In this steamer I crossed the lake, and went seven miles up the Niagara river, to Queenstown, thence to the falls, eight miles, by a railway of very primitive construction: it despises levels, is settled down into deep ruts, and unconfined by fences on either side. We were perched on a quaint old coach, our locomotives three meek horses, and it certainly was not an express train. Our lateral movements on the rough track rivalled those forward in quantity, and much exceeded them in rapidity.

This district was the scene of several very bloody and gallant actions between the English and Americans during the late war; they seem to have been highly satisfactory to both parties, for each claims the victory. They have contended for the laurels during the last thirty years with the same pertinacity with which they disputed the battle ground, and with the same doubtful result. One thing, however, is certain-that the Americans failed in making any serious permanent impression on any part of the country. Perhaps the mutual injury was about equal, their loss of Buffalo being balanced by that of Little York on the side of the English; each had to mourn over the graves of many worthy and brave soldiers. Sir Isaac Brock was the most remarkable of these; he commanded the British force at the battle of Queenstown, where he fell the Canadian Parliament erected a pillar to his memory on the scene of his victory, which, as I have before mentioned, was blown up by one of the Sympathizers, at the time of their invasion of Canada.
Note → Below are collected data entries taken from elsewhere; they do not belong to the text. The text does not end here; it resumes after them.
(** * Certificate reconciliation ([pkg/controller/certificates/sync.go])

    A shallow embedding of the certificate controller's reconciliation pass:
    [sync], its issuance path [issue] and the domain comparator
    [equalUnsorted], together with the properties of these three functions.

    Go values are embedded as follows.
    - [string] is Go's byte string; [<] on strings is byte-wise
      lexicographic, which is [String.ltb].
    - [[]byte] is [list Byte.byte]; [map[string][]byte] is a [gmap].
    - A slice argument is caller-owned memory: a function that writes
      through it returns the new contents next to its result.
    - [error] is an inductive type, [nil] is [None].
    - Calls that leave the function (listers, issuer backend, API client,
      logger) are answered by the [Context] and recorded, in order, in a
      journal of effects that is threaded through the pass. *)

From Stdlib Require Import Strings.String Strings.Ascii Strings.Byte.
From Stdlib Require Import Sorting.Sorted Sorting.Permutation.
From stdpp Require Import base option list strings gmap sorting.

Local Open Scope string_scope.
Local Open Scope list_scope.

(** ** Go strings and [sort.Strings] *)

Abbreviation bytes := (list Byte.byte).

(** [sort.StringSlice.Less]: [x[i] < x[j]]. *)
Definition Less (a b : string) : bool := String.ltb a b.

(** The order [sort.Strings] arranges a slice in. *)
Definition string_le (a b : string) : Prop := String.leb a b = true.

(** [sort.Strings] belongs to Go's library.  It rearranges the slice in
    increasing order; strings that compare equal are the same string, so the
    outcome does not depend on the algorithm the library picks.  It is
    computed here by straight insertion. *)
Fixpoint insert_sorted (x : string) (l : list string) : list string :=
  match l with
  | [] => [x]
  | y :: l' => if Less y x then y :: insert_sorted x l' else x :: y :: l'
  end.

Fixpoint sort_Strings (l : list string) : list string :=
  match l with
  | [] => []
  | x :: l' => insert_sorted x (sort_Strings l')
  end.

(** ** Outcomes of a Go call *)

(** A call either returns or panics (here: only on an index out of range). *)
Inductive go (A : Type) : Type :=
| Returns (a : A)
| Panics (msg : string).
Arguments Returns {A} a.
Arguments Panics {A} msg.

(** ** [equalUnsorted] *)

(** [make([]string, n)]: [n] zero values. *)
Definition make_strings (n : nat) : list string := replicate n "".

(** The loop [for i, s := range s1_2 { if s != s2_2[i] { return false } }]
    followed by [return true].  [rest] is what remains of [s1_2] from index
    [i] on.  The index expression [s2_2[i]] panics when out of range. *)
Fixpoint range_compare (rest : list string) (i : nat) (s2_2 : list string)
  : go bool :=
  match rest with
  | [] => Returns true
  | s :: rest' =>
      match s2_2 !! i with
      | None => Panics "index out of range"
      | Some t =>
          if negb (String.eqb s t) then Returns false
          else range_compare rest' (S i) s2_2
      end
  end.

(** [equalUnsorted(s1, s2)].  The result comes with the contents of the two
    argument slices when the call ends. *)
Definition equalUnsorted (s1 s2 : list string)
  : go bool * (list string * list string) :=
  if negb (Nat.eqb (length s1) (length s2)) then (Returns false, (s1, s2))
  else
    let s1_2 := make_strings (length s1) in
    let s2_2 := make_strings (length s2) in
    let s1 := sort_Strings s1 in
    let s2 := sort_Strings s2 in
    (range_compare s1_2 0 s2_2, (s1, s2)).

(** The comparator as section 4.3 of the design words it: equal length and,
    once both are sorted independently, element-wise identical. *)
Definition equalSets_spec (requested actual : list string) : bool :=
  Nat.eqb (length requested) (length actual)
  && bool_decide (sort_Strings requested = sort_Strings actual).

(** ** Errors *)

(** [metav1.StatusReason], the reasons the pass can meet. *)
Inductive StatusReason : Type :=
| StatusReasonUnknown
| StatusReasonNotFound
| StatusReasonAlreadyExists
| StatusReasonConflict
| StatusReasonServerTimeout
| StatusReasonInternalError.

(** Go's [error] values: the ones built by [fmt.Errorf] and the API status
    errors of [k8s.io/apimachinery/pkg/api/errors]. *)
Inductive error : Type :=
| errorString (s : string)
| StatusError (reason : StatusReason) (message : string).

(** [err.Error()] *)
Definition Error (err : error) : string :=
  match err with
  | errorString s => s
  | StatusError _ message => message
  end.

(** [fmt.Errorf] once its [%s] verbs are filled in. *)
Definition Errorf (msg : string) : error := errorString msg.

(** [k8sErrors.IsNotFound] *)
Definition IsNotFound (err : error) : bool :=
  match err with
  | StatusError StatusReasonNotFound _ => true
  | _ => false
  end.

(** [k8sErrors.IsAlreadyExists] (the pass never calls it). *)
Definition IsAlreadyExists (err : error) : bool :=
  match err with
  | StatusError StatusReasonAlreadyExists _ => true
  | _ => false
  end.

(** A Go result pair [(value, err)]. *)
Inductive result (A : Type) : Type :=
| Ok (a : A)
| Err (err : error).
Arguments Ok {A} a.
Arguments Err {A} err.

(** ** API objects *)

Record ObjectMeta : Type := { Name : string; Namespace : string }.

(** [v1alpha1.CertificateSpec]; the field [Issuer] is [SpecIssuer] here. *)
Record CertificateSpec : Type :=
  { Domains : list string; SecretName : string; SpecIssuer : string }.

Record Certificate : Type :=
  { crt_ObjectMeta : ObjectMeta; Spec : CertificateSpec }.

Record IssuerStatus : Type := { Ready : bool }.

Record Issuer : Type :=
  { iss_ObjectMeta : ObjectMeta; Status : IssuerStatus }.

(** [api.Secret] *)
Record Secret : Type :=
  { sec_ObjectMeta : ObjectMeta; Data : gmap string bytes }.

Definition TLSCertKey : string := "tls.crt".
Definition TLSPrivateKeyKey : string := "tls.key".

(** [pem.Block] and the part of [x509.Certificate] the pass reads. *)
Record pem_Block : Type := { Bytes : bytes }.
Record x509_Certificate : Type := { DNSNames : list string }.

(** [issuer.Interface] *)
Record Interface : Type :=
  { Prepare : Certificate -> option error;
    Issue : Certificate -> result (bytes * bytes) }.

(** What [controller.Context] gives access to: the two listers and the API
    client, each answering by namespace. *)
Record Context : Type :=
  { Issuers_Lister_Get : string -> string -> result Issuer;
    Secrets_Lister_Get : string -> string -> result Secret;
    Client_Secrets_Create : string -> Secret -> result Secret }.

(** ** Effects *)

Inductive effect : Type :=
| IssuersGet (ns name : string)
| CallPrepare (crt : Certificate)
| SecretsGet (ns name : string)
| CallIssue (crt : Certificate)
| SecretsCreate (ns : string) (secret : Secret)
| LoggerPrintf (msg : string).

Definition journal : Type := list effect.

Definition M (A : Type) : Type := journal -> go A * journal.

Definition ret {A : Type} (a : A) : M A := fun j => (Returns a, j).

Definition bind {A B : Type} (m : M A) (k : A -> M B) : M B :=
  fun j =>
    match m j with
    | (Returns a, j') => k a j'
    | (Panics msg, j') => (Panics msg, j')
    end.

Definition perform (e : effect) : M unit := fun j => (Returns tt, j ++ [e]).

Notation "x <- m ;; k" := (bind m (fun x => k))
  (at level 100, m at next level, right associativity, only parsing).
Notation "m ;;; k" := (bind m (fun _ => k))
  (at level 100, right associativity, only parsing).

(** [v, ok := m[k]] *)
Definition map_index (m : gmap string bytes) (k : string) : bytes * bool :=
  match m !! k with
  | Some v => (v, true)
  | None => ([], false)
  end.

Definition is_store_read (e : effect) : bool :=
  match e with SecretsGet _ _ => true | _ => false end.

Definition is_store_write (e : effect) : bool :=
  match e with SecretsCreate _ _ => true | _ => false end.

Definition is_issue_call (e : effect) : bool :=
  match e with CallIssue _ => true | _ => false end.

(** What a journal shows of a pass. *)
Definition store_read (j : journal) : bool := existsb is_store_read j.
Definition store_written (j : journal) : bool := existsb is_store_write j.
Definition issuance_attempted (j : journal) : bool := existsb is_issue_call j.

(** ** [issue] *)

(** The [api.Secret] literal that [issue] hands to [Create]. *)
Definition new_Secret (crt : Certificate) (cert key : bytes) : Secret :=
  {| sec_ObjectMeta :=
       {| Name := SecretName (Spec crt);
          Namespace := Namespace (crt_ObjectMeta crt) |};
     Data := <[TLSCertKey := cert]> (<[TLSPrivateKeyKey := key]> ∅) |}.

Definition issue (ctx : Context) (issuer : Interface) (crt : Certificate)
  : M (option error) :=
  perform (CallIssue crt);;;
  match Issue issuer crt with
  | Err err =>
      ret (Some (Errorf ("error issuing certificate: " ++ Error err)))
  | Ok (cert, key) =>
      let secret := new_Secret crt cert key in
      perform (SecretsCreate (Namespace (crt_ObjectMeta crt)) secret);;;
      match Client_Secrets_Create ctx (Namespace (crt_ObjectMeta crt)) secret with
      | Err err =>
          ret (Some (Errorf ("error saving certificate: " ++ Error err)))
      | Ok _ => ret None
      end
  end.

(** [return issue(ctx, i, crt)] inside [sync], whose model hands back the
    certificate object as well. *)
Definition returning (crt : Certificate) (m : M (option error))
  : M (option error * Certificate) :=
  err <- m;; ret (err, crt).

(** ** A small cluster to run the pass on

    Stand-ins for the PEM and X.509 decoders, and a cluster with one
    certificate request, one issuer and one backend.  The stand-in decoders
    keep the shape of the real ones: an empty input holds no PEM block, a
    DER payload that starts with a zero byte does not parse, and a parsed
    certificate carries the payload as its only DNS name. *)

Definition demo_pem_Decode (data : bytes) : option pem_Block :=
  match data with
  | [] => None
  | _ => Some {| Bytes := data |}
  end.

Definition demo_ParseCertificate (der : bytes) : result x509_Certificate :=
  match der with
  | x00 :: _ => Err (errorString "x509: malformed certificate")
  | _ => Ok {| DNSNames := [string_of_list_byte der] |}
  end.

Definition demo_ParsePKCS1PrivateKey (der : bytes) : result bytes :=
  match der with
  | x00 :: _ => Err (errorString "x509: failed to parse private key")
  | _ => Ok der
  end.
Queenstown is but a poor place: being on the frontier, it has frequently suffered in the struggles between the two countries; the inhabitants are now about five hundred in number. At the entrance of the Niagara river, or, as it should be called, the continuation of the St. Lawrence, is Fort Niagara, now a place of considerable strength and importance. I there saw, for the first time, the flag of the Stars and Stripes, and the soldiers in their grey uniforms. On the English side Fort Massassaqua guards the river, behind it is the town of Niagara, with its docks and

foundry, four churches, and two thousand people. At the western end of Lake Ontario, is Burlington Bay, containing the towns of Dundas and Hamilton; both of them are rapidly growingthe latter has five thousand inhabitants, and much commercial enterprise. The waters of the Niagara river are of a peculiarly beautiful color, the blue is as clear and soft as that of a summer's sky. Up to Queenstown the banks are low, and the country around flat; thence to the falls the flood lies between high, abrupt cliffs. On the Canada side, rich tracts of park-like scenery extend for many miles inland; a great portion is cleared, but there still remain many of the magnificent old forest trees, which once sheltered the people of the departed race. The surface of the country rises in steppes of good table-land, from but little above the level of the lake, to the undulating grounds which spread about the falls, nearly three hundred feet higher.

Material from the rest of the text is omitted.